News & Press Releases - Fair procurement for the public sector

Appeal: We call for a legal anchoring for sustainable procurement

FEMNET has been working in the field of ‘fair public procurement’ for many years. The public sector in Germany invests about 500 billion euros annually in the purchase of goods and services (OECD 2019). As part of our membership of the CorA Corporate Responsibility Network Let's support an appeal, which calls on the Federal Government to adopt clear legal requirements for the consideration of human rights and environmental standards in the procurement of the federal, state and local governments.

Together with more than 70 civil society organisations, 15 mayors and a large number of companies, associations, certification bodies and experts, we support this call. Fairtrade Towns initiatives and other stakeholders are working to encourage communities to procure responsibly and sustainably. Cities such as Bremen, Dortmund, Cologne, Munich, Hamburg and Berlin pretend that it is possible to procure products such as workwear, food, computers and toys sustainably. Nevertheless, the potential remains untapped, as there are no uniform regulations at federal, state and local level.

At present, there is an opportunity to require the Federal Government to enshrine this practice in the law.

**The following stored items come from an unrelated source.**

(** [malloc_ok] tells whether the allocation of [strdup] succeeds.  The
    messages logged with each rejection are left out. *)
Definition wget_validate_uri (malloc_ok : bool) (uri : cstring) : bool :=
  if existsb (λ c, has_char uri (ascii_of_nat c)) (seq 1 32) then false
  else if has_char uri (ascii_of_nat 127) then false
  else if negb (strncmp uri (cstr "http://") 7 =? 0)%Z then false
  else
    match strdup malloc_ok uri with
    | None => false
    | Some str_copy =>
        let s := drop (strlen (cstr "http://")) str_copy in
        let '(authority, s) := strsep s (cstr "/") in
        match s with
        | None => false
        | Some _ =>
            match strchr authority "@" with
            | Some _ => false
            | None => true
            end
        end
    end.

(** ** The transfer context and the world around it *)

Definition PROGRESS_PRINT_STEP_BYTES : Z := 100 * 1024.

Inductive done_state : Type :=
  | NOT_DONE
  | SUCCESS
  | FAILURE.

#[global] Instance done_state_eq_dec : EqDecision done_state.
Proof. solve_decision. Defined.

(** [struct wget_ctx]; [ctx_path] is the string the [path] pointer
    designates. *)
Record wget_ctx : Type := Wget_ctx {
  ctx_path : cstring;
  ctx_daddr : Z;
  ctx_saved_daddr : Z;
  ctx_size : Z;
  ctx_prevsize : Z;
  ctx_start_time : Z;
  ctx_done : done_state
}.
(** C5, amended.  For a symbol of [cryptoData] and any draws,
    [simulateAdvancedPrediction] returns, and every sub-prediction of its
    result exists only for a positive horizon and has: a predicted price
    that is [>= 0]; the horizon it was asked for; a confidence in [0,1],
    namely at least 0.7 and below 1 for the daily one, and at least 0.8 and
    at most 1 for the hourly one; and as [model_accuracy] the [accuracy]
    stored in [cryptoData] for that model.  The bound on the price holds
    for every price argument, so in particular for a basis price [>= 0]. *)
Theorem sub_predictions_well_formed :
  forall (rand : nat -> Q) (crypto : option string) (c : coin)
         (days hours : number) (price : option number) (w : world),
    unit_draws rand ->
    cryptoData_get (property_key crypto) = Entry c ->
    exists predictions w',
      Script.simulateAdvancedPrediction rand crypto days hours price w
        = (Ok predictions, w')
      /\ (forall sub,
            get_prop "daily_prediction" predictions = Some sub ->
            gt days (Fin 0) = true
            /\ exists p cf,
                 sub = VObj [ ("predicted_price", VNum p);
                              ("days_ahead", VNum days);
                              ("confidence", VNum cf);
                              ("model_accuracy", VNum (accuracy (dailyModel c))) ]
                 /\ le (Fin 0) p = true
                 /\ le (Fin 0) cf = true /\ le cf (Fin 1) = true
                 /\ le (double 0.7) cf = true /\ lt cf (Fin 1) = true)
      /\ (forall sub,
            get_prop "hourly_prediction" predictions = Some sub ->
            gt hours (Fin 0) = true
            /\ exists p cf,
                 sub = VObj [ ("predicted_price", VNum p);
                              ("hours_ahead", VNum hours);
                              ("confidence", VNum cf);
                              ("model_accuracy", VNum (accuracy (hourlyModel c))) ]
                 /\ le (Fin 0) p = true
                 /\ le (Fin 0) cf = true /\ le cf (Fin 1) = true
                 /\ le (double 0.8) cf = true).
Proof.
  intros rand crypto c days hours price w Hr Hc.
  rewrite (simulate_entry rand _ _ _ _ c _ Hc).
  eexists; eexists; split; [reflexivity |].
  unfold simulated.
  pose proof (basePrice_not_NaN _ c price Hc) as Hbase.
  split; intros sub Hsub.
  - destruct (gt days (Fin 0)) eqn:Hd.
    + split; [reflexivity |].
      cbn [app get_prop String.eqb Ascii.eqb Bool.eqb] in Hsub.
      injection Hsub as <-.
      pose proof (daily_confidence_between rand Hr (drawn w)) as C.
      eexists; eexists; split; [reflexivity |].
      split.
      { apply max_zero_nonnegative.
        apply (mul_positive_not_NaN _ _ 0.8 1.2);
          [exact Hbase | apply (daily_factor_between rand Hr) | reflexivity]. }
      split; [apply (between_ge _ _ 0 _ _ C); by_computation |].
      split; [apply (between_le _ _ 1 _ _ C); by_computation |].
      split; [apply (between_ge _ _ (rnd 0.7) _ _ C); by_computation |].
      apply (between_lt _ _ 1 _ _ C); by_computation.
    + exfalso. destruct (gt hours (Fin 0)); discriminate Hsub.
  - destruct (gt hours (Fin 0)) eqn:Hh.
    + split; [reflexivity |].
      assert (Hsub' : sub = hourly_from rand (after (gt days (Fin 0)) (drawn w))
                        (Script.price_or price (Some (currentPrice c))) hours c).
      { destruct (gt days (Fin 0));
          cbn [app get_prop String.eqb Ascii.eqb Bool.eqb] in Hsub;
          injection Hsub as <-; reflexivity. }
      subst sub.
      set (n := after (gt days (Fin 0)) (drawn w)).
      pose proof (hourly_confidence_between rand Hr n) as C.
      eexists; eexists; split; [reflexivity |].
      split.
      { apply max_zero_nonnegative.
        apply (mul_positive_not_NaN _ _ 0.9 1.1);
          [exact Hbase | apply (hourly_factor_between rand Hr) | reflexivity]. }
      split; [apply (between_ge _ _ 0 _ _ C); by_computation |].
      split; [apply (between_le _ _ 1 _ _ C); by_computation |].
      apply (between_ge _ _ (rnd 0.8) _ _ C); by_computation.
    + exfalso. destruct (gt days (Fin 0)); discriminate Hsub.
Qed.

Lemma sub_predictions_well_formed_witness :
  unit_draws nearly_ones
  /\ exists c,
       cryptoData_get (property_key (Some "SOL")) = Entry c
       /\ exists predictions w',
            Script.simulateAdvancedPrediction nearly_ones (Some "SOL") (Fin 2) (Fin 6)
              (Some (Fin 100)) start = (Ok predictions, w')
            /\ forall sub,
                 get_prop "hourly_prediction" predictions = Some sub ->
                 exists hourly,
                   sub = VObj hourly
                   /\ get_prop "model_accuracy" hourly
                        = Some (VNum (double 88.9)).
Proof.
  split; [exact nearly_ones_unit |].
  eexists. split; [reflexivity |].
  destruct (sub_predictions_well_formed nearly_ones (Some "SOL") _
              (Fin 2) (Fin 6) (Some (Fin 100)) start nearly_ones_unit eq_refl)
    as [predictions [w' [E [_ H]]]].
  exists predictions, w'. split; [exact E |].
  intros sub Hsub.
  destruct (H sub Hsub) as [_ [p [cf [-> _]]]].
  eexists. split; reflexivity.
Defined.

(** C7, as stated, fails.  The result for BTC, one day ahead, at 50000 has
    no [timestamp], and its daily prediction has neither [currency] nor
    [model_type]: it does not have the documented shape. *)
Lemma documented_shape_counterexample :
  exists predictions w' daily,
    Script.simulateAdvancedPrediction halves (Some "BTC") (Fin 1) (Fin 0)
      (Some (Fin 50000)) start = (Ok predictions, w')
    /\ get_prop "daily_prediction" predictions = Some (VObj daily)
    /\ has_prop "timestamp" predictions = false
    /\ has_prop "currency" daily = false
    /\ has_prop "model_type" daily = false
    /\ documented_response predictions = false.
Proof.
  eexists; eexists; eexists.
  split; [vm_compute; reflexivity |].
  split; [reflexivity |].
  repeat split; reflexivity.
Qed.
(** The turns of a list of lines, one after the other, each on the world
    the previous one left: the final world and what the loop printed. *)
Fixpoint replay (lines : list string) (w : World W)
  : World W * list string :=
  match lines with
  | [] => (w, [])
  | line :: rest =>
      let (r, w1) := process_query (strip line) w in
      let (w2, out) := replay rest w1 in
      (w2, query_prompt :: report r :: out)
  end.
End Replay.

(** Set-up and tear-down that always succeed, for concrete runs. *)
Definition easy_life : Lifecycle (list Response) :=
  {| new_chat_client _ _ s := (inr tt, s);
     enter_stdio_client _ s := (inr tt, s);
     enter_client_session s := (inr tt, s);
     session_initialize s := (inr tt, s);
     exit_stack_aclose s := (inr tt, s) |}.

Definition fresh_process (script : list Response) (lines : list Input)
  : Process (list Response) :=
  {| world := fresh_world script; stdin := lines; stdout := [];
     environ := [("DASHSCOPE_API_KEY", "sk-test")]; lifecycle := [] |}.

(** * Properties *)

Unset Implicit Arguments.

(** ** Joining and collecting text *)

Lemma str_join_concat (sep : string) (items : list string) :
  str_join sep items = String.concat sep items.
Proof.
  induction items as [|x rest IH]; [reflexivity|].
  destruct rest as [|y rest]; [reflexivity|].
  change (str_join sep (x :: y :: rest))
    with (x ++ sep ++ str_join sep (y :: rest)).
  rewrite IH. reflexivity.
Qed.

Lemma str_join_single (sep x : string) : str_join sep [x] = x.
Proof. reflexivity. Qed.

Lemma collect_from (items : list ContentItem) (acc : list string) :
  fold_left (fun texts item => (texts ++ [item_text_or_str item])%list)
            items acc
  = (acc ++ map item_text_or_str items)%list.
Proof.
  revert acc. induction items as [|item rest IH]; intros acc; simpl.
  - now rewrite app_nil_r.
  - rewrite IH, <- app_assoc. reflexivity.
Qed.

Lemma collect_texts_map (items : list ContentItem) :
  collect_texts items = map item_text_or_str items.
Proof. unfold collect_texts. now rewrite collect_from. Qed.

Lemma extract_text_spec (response : CallToolResult) :
  extract_text response = normalize_spec response.
Proof.
  unfold extract_text, normalize_spec.
  destruct (result_content response) as [[s|items|printed]|]; try reflexivity.
  now rewrite collect_texts_map, str_join_concat.
Qed.

Lemma append_if_content_falsy (content : option string) (parts : list string) :
  truthy_str content = false -> append_if_content content parts = parts.
Proof.
  unfold append_if_content. destruct content as [s|]; [|reflexivity].
  intros ->. reflexivity.
Qed.
(** X1: the label is read off the score by the thresholds: CRITICAL from 25,
    HIGH from 12, MEDIUM from 6, LOW below. *)
Theorem label_follows_score (data_classes : list str) :
  let r := calculate_severity data_classes in
  (label r = lit "CRITICAL" <-> threshold "CRITICAL" <= score r)
  /\ (label r = lit "HIGH" <-> threshold "HIGH" <= score r < threshold "CRITICAL")
  /\ (label r = lit "MEDIUM" <-> threshold "MEDIUM" <= score r < threshold "HIGH")
  /\ (label r = lit "LOW" <-> score r < threshold "MEDIUM").
Proof.
  cbv zeta. rewrite label_calculate_severity. unfold label_of_score.
  change (threshold "CRITICAL") with 25.
  change (threshold "HIGH") with 12.
  change (threshold "MEDIUM") with 6.
  set (s := score _).
  destruct (25 <=? s) eqn:E1; [apply Z.leb_le in E1 | apply Z.leb_gt in E1];
    [|destruct (12 <=? s) eqn:E2; [apply Z.leb_le in E2 | apply Z.leb_gt in E2];
      [|destruct (6 <=? s) eqn:E3; [apply Z.leb_le in E3 | apply Z.leb_gt in E3]]];
    repeat split; intros; try reflexivity; try discriminate; try lia.
Qed.

Lemma matched_fold (cs : list str) (st : scan) :
  matched (fold_left scan_class cs st) = matched st ++ filter recognized cs.
Proof.
  revert st; induction cs as [|c cs IH]; intro st; cbn [fold_left filter].
  - now rewrite app_nil_r.
  - rewrite IH. unfold scan_class, recognized.
    destruct (highest_weight st <? weight_of c), (dict_mem DATA_CLASS_WEIGHTS c);
      cbn [matched]; rewrite <- ?app_assoc; reflexivity.
Qed.

Lemma matched_classes_calculate_severity (cs : list str) :
  matched_classes (calculate_severity cs) = filter recognized cs.
Proof.
  destruct cs as [|c cs]; [reflexivity|].
  assert (H : matched_classes (calculate_severity (c :: cs))
              = matched (fold_left scan_class (c :: cs) scan_init)).
  { unfold calculate_severity.
    destruct (is_critical_breach (c :: cs) || _); [reflexivity|].
    destruct (threshold "HIGH" <=? _); [reflexivity|].
    destruct (threshold "MEDIUM" <=? _); reflexivity. }
  rewrite H, matched_fold. reflexivity.
Qed.

(** X2: the matched categories are the recognized categories of the input (the
    keys of [DATA_CLASS_WEIGHTS]), in the order of the input, repetitions
    kept. *)
Theorem matched_classes_are_the_recognized (data_classes : list str) :
  matched_classes (calculate_severity data_classes)
  = filter (dict_mem DATA_CLASS_WEIGHTS) data_classes.
Proof. apply matched_classes_calculate_severity. Qed.

Lemma total_weight_permutation (a b : list str) :
  Permutation a b -> total_weight a = total_weight b.
Proof. induction 1; simpl; lia. Qed.

Lemma is_critical_breach_permutation (a b : list str) :
  Permutation a b -> is_critical_breach a = is_critical_breach b.
Proof.
  intro H.
  destruct (is_critical_breach a) eqn:Ea, (is_critical_breach b) eqn:Eb; try reflexivity.
  - apply is_critical_breach_true in Ea as [c [Hin Hc]].
    assert (is_critical_breach b = true).
    { apply is_critical_breach_true. exists c. split; [|exact Hc].
      eapply Permutation_in; eauto. }
    congruence.
  - apply is_critical_breach_true in Eb as [c [Hin Hc]].
    assert (is_critical_breach a = true).
    { apply is_critical_breach_true. exists c. split; [|exact Hc].
      eapply Permutation_in; [apply Permutation_sym|]; eauto. }
    congruence.
Qed.

Lemma filter_permutation {A} (f : A -> bool) (a b : list A) :
  Permutation a b -> Permutation (filter f a) (filter f b).
Proof.
  induction 1; cbn [filter].
  - constructor.
  - destruct (f x); [now constructor | assumption].
  - destruct (f x), (f y); try apply Permutation_refl; now constructor.
  - eapply Permutation_trans; eauto.
Qed.

(** X3: the score and the label do not depend on the order of the categories,
    and the matched categories are the same up to their order. *)
Theorem severity_permutation_invariant (a b : list str) :
  Permutation a b ->
  score (calculate_severity a) = score (calculate_severity b)
  /\ label (calculate_severity a) = label (calculate_severity b)
  /\ Permutation (matched_classes (calculate_severity a))
                 (matched_classes (calculate_severity b)).
Proof.
  intro H.
  assert (Hs : score (calculate_severity a) = score (calculate_severity b)).
  { destruct a as [|x a].
    - apply Permutation_nil in H. now subst.
    - destruct b as [|y b]; [apply Permutation_sym, Permutation_nil in H; discriminate|].
      rewrite !score_calculate_severity.
      rewrite (total_weight_permutation _ _ H), (is_critical_breach_permutation _ _ H).
      reflexivity. }
  split; [exact Hs|]. split.
  - rewrite !label_calculate_severity, Hs. reflexivity.
  - rewrite !matched_classes_calculate_severity. now apply filter_permutation.
Qed.

End SeverityLadderFacts.

Module SeverityLadderExamples.
Import SeverityEngine SeverityLadderFacts.

Lemma severity_permutation_invariant_witness :
  score (calculate_severity [lit "Names"; lit "Foo"; lit "Passwords"])
  = score (calculate_severity [lit "Passwords"; lit "Names"; lit "Foo"])
  /\ label (calculate_severity [lit "Names"; lit "Foo"; lit "Passwords"])
     = label (calculate_severity [lit "Passwords"; lit "Names"; lit "Foo"])
  /\ Permutation
       (matched_classes (calculate_severity [lit "Names"; lit "Foo"; lit "Passwords"]))
       (matched_classes (calculate_severity [lit "Passwords"; lit "Names"; lit "Foo"])).
Proof.
  apply (severity_permutation_invariant
           [lit "Names"; lit "Foo"; lit "Passwords"]
           [lit "Passwords"; lit "Names"; lit "Foo"]).
  apply Permutation_sym.
  change [lit "Names"; lit "Foo"; lit "Passwords"]
    with ([lit "Names"; lit "Foo"] ++ [lit "Passwords"]).
  apply Permutation_cons_append.
Defined.
Lemma consistent_on_credentials user pass st :
  login_consistent st -> login_consistent (on_credentials user pass st).
Proof.
  intros (Hr & Hp & Hc & Hn & Hf). unfold on_credentials. cbn.
  destruct (resolutionCallback (login st)) as [p|] eqn:Ep.
  - apply consistent_loadPodUrl. apply consistent_emit; [done|].
    unfold login_consistent. cbn. rewrite length_insert.
    rewrite Hc in Hn |- *. by repeat split.
  - unfold login_consistent. cbn.
    rewrite Hc in Hn |- *. by repeat split.
Qed.

Lemma consistent_probe_settles ctx i r st :
  login_consistent st -> login_consistent (probe_settles ctx i r st).
Proof.
  intros H. unfold probe_settles.
  destruct (probes (login st) !! i) as [[proxyLogin|]|]; try exact H.
  destruct r.
  - apply consistent_on_response. exact H.
  - apply consistent_on_failure. exact H.
Qed.

Lemma consistent_step ev st :
  login_consistent st -> login_consistent (login_step ev st).
Proof.
  intros H. destruct ev; cbn [login_step].
  - by apply consistent_loadPodUrl.
  - by apply consistent_probe_settles.
  - by apply consistent_on_credentials.
  - exact H.
Qed.

Lemma consistent_run evs st :
  login_consistent st -> login_consistent (login_run evs st).
Proof.
  revert st. induction evs as [|ev evs IH]; intros st H; [done|].
  apply IH. by apply consistent_step.
Qed.

Lemma consistent_browserLogin parseDomain ctx arg st :
  login_consistent st ->
  login_consistent (browserLogin parseDomain ctx arg st).2.
Proof.
  intros H.
  assert (H2 : login_consistent (login_config arg st))
    by (unfold login_config, updateUserConfig; by destruct (truthy _)).
  unfold browserLogin. destruct (parseDomain _); cbn [snd]; [|exact H2].
  apply consistent_loadPodUrl. apply consistent_emit; [done|]. exact H2.
Qed.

In the coalition agreement, the government announced that public procurement and public procurement will be more focused on economic, social, environmental and innovative criteria in the future and that their binding nature will be increased. As part of a consultation process of the Federal Ministry for Economic Affairs and Climate Protection (BMWK), many stakeholders have pleaded for a significant strengthening of sustainable procurement. The BMWK is already working on a ‘Procurement transformation package’ and has recently had a Draft speaker submitted.

A legal obligation for sustainable procurement would enable municipalities to make a significant contribution to the socio-ecological transformation of the economy through their purchasing behaviour. For companies, this scheme would create planning certainty, as they could adapt to consistent public sector requirements in the long term and their efforts in areas such as social standards, human rights and environmental protection would be recognised.